The Neuropsychology of ADHD
The neuropsychology of ADHD is a growing field with a wide range of treatments. In the last decade, advances in neuroimaging and transcranial nerve stimulation (TNS) have revealed that children and adolescents show accelerated neural plasticity. These findings make novel treatments using TNS an attractive clinical intervention. However, these therapies must be applied early in disorder, when the brain is still forming. These treatments can be highly effective, but they have many potential drawbacks.
A recent study has suggested that tDCS can positively affect a typical brain development early on and persistently. Neurotherapeutics, which target specific cognitive functions, can enhance brain plasticity in ADHD patients. TheseThese therapies must be carefully tested and have minimal side effects to ensure efficacy. In addition, they need to be evaluated for long-term and short-term impact because they do not offer neuroplastic products.
There are several possible causes of ADHD, but the primary reason is trauma-related. Studies have shown that traumatic childhood events are associated with ADHD behaviors. In addition, a lack of attachment systems and maternal smoking during pregnancy can damage the ability to regulate the environment. The result is a dysfunctional executive attention system that enables children with ADHD to become inattentive, disorganized, and inattentive.
Many models have been recommended to explain the neurobiology of ADHD. In general, a person with ADHD has reduced brain volumes in the prefrontal cortex and the striatal regions responsible for motor responses. The prefrontal cortex is the last part of the brain to develop and is the primary brain region involved in executive functions. Furthermore, the front-striato-parietal networks are the primary brain areas that control attention and emotion.
Dysfunctional Prefrontal Cortex
Several researchers have shown that the dysfunctional prefrontal cortex is associated with reduced control. This dysfunction is also likely to affect the ability to regulate behavior. The DMN and striatal-insular circuitry are also linked to the emergence of ADHD symptoms. Moreover, both networks have essential roles in preventing and treating ADHD. The two neuropsychological regions of ADHD are the same. This suggests that they are related but in different ways.

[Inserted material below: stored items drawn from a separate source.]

Lemma crc16_block_detects_burst_witness :
  bytes ([0x80] ++ [7]) /\ bytes [1; 2; 3; 2] /\ ~ (1 = 3 /\ 2 = 2) /\
  crc16_block ([0x80] ++ 1 :: 2 :: [7]) <> crc16_block ([0x80] ++ 3 :: 2 :: [7]).
Proof.
  assert (bytes ([0x80] ++ [7])) as H1 by (repeat constructor; lia).
  assert (bytes [1; 2; 3; 2]) as H2 by (repeat constructor; lia).
  assert (~ (1 = 3 /\ 2 = 2)) as H3 by lia.
  repeat split; [exact H1 | exact H2 | exact H3 |].
  apply (crc16_block_detects_burst _ _ _ _ _ _ H1 H2 H3).
Defined.

(** The checksum the link uses is not the one its description names: on
    the nine digits "123456789" the XModem checksum is 0x31C3 and the
    checksum [comm_send] appends and the receiver verifies is 0x6F91. *)
Theorem crc16_block_is_not_xmodem :
  crc16_ccitt_block [0x31; 0x32; 0x33; 0x34; 0x35; 0x36; 0x37; 0x38; 0x39] = 0x31C3 /\
  crc16_block [0x31; 0x32; 0x33; 0x34; 0x35; 0x36; 0x37; 0x38; 0x39] = 0x6F91.
Proof. vm_compute. done. Qed.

Although neuroimaging is still in its infancy, it has a promising future. MRI and EEG techniques can reveal structural and functional brain changes. The striatum is the primary motor control brain region, and the MRI results have shown a decrease in this region in children and adults with ADHD. There have also been some exciting findings from various studies that have used the results of MRI to identify the brain structures of people with ADHD.
The DSM-IV Criteria
While the DSM-IV criteria are the gold standard for ADHD diagnosis, it is only a single symptom. A combination of objective and subjective neuroimaging data is needed to make an accurate diagnosis. It is also essential to recognize that children with ADHD have deficient signaling in the prefrontal cortex. This results in various disorders, including a lack of focus and hyperactivity. In addition, the DSM-IV criteria have an essential role in assessing ADHD.
In addition to the DMN, other brain areas are also affected in patients with ADHD. The striatum is included in the processing of emotions. The left prefrontal cortex is responsible for processing EF. In both cases, the ventral striatum is affected in the left hemisphere. This region is often compromised, resulting in poor social functioning, performance, and self-esteem. These symptoms can be caused by trauma, stress, and financial dependence.
Some neurodevelopmental disorders share a genetic link. Infection is a brain condition that results from damage to these brain areas. The brain may also be affected by other conditions, such as bipolar disorder. This disorder has a genetic component, making it more challenging to treat. This may lead to an underlying cause for the symptoms, leading to an increased risk of suicidal behavior. While it is not yet clear why some children with ADHD are at risk for these disorders, it is still essential to monitor the condition.
The neurotransmitters dopamine and serotonin are critical in the pleasure and reward systems of the brain. The levels of these neurotransmitters vary significantly in patients with ADHD. In some cases, these levels are too low or too high. In other cases, the disease has no physical symptoms at all. Therefore, the diagnosis and treatment of this disorder should be based on the neuropsychology of the child. Its symptoms include impulsivity, aggression, and emotional dysregulation.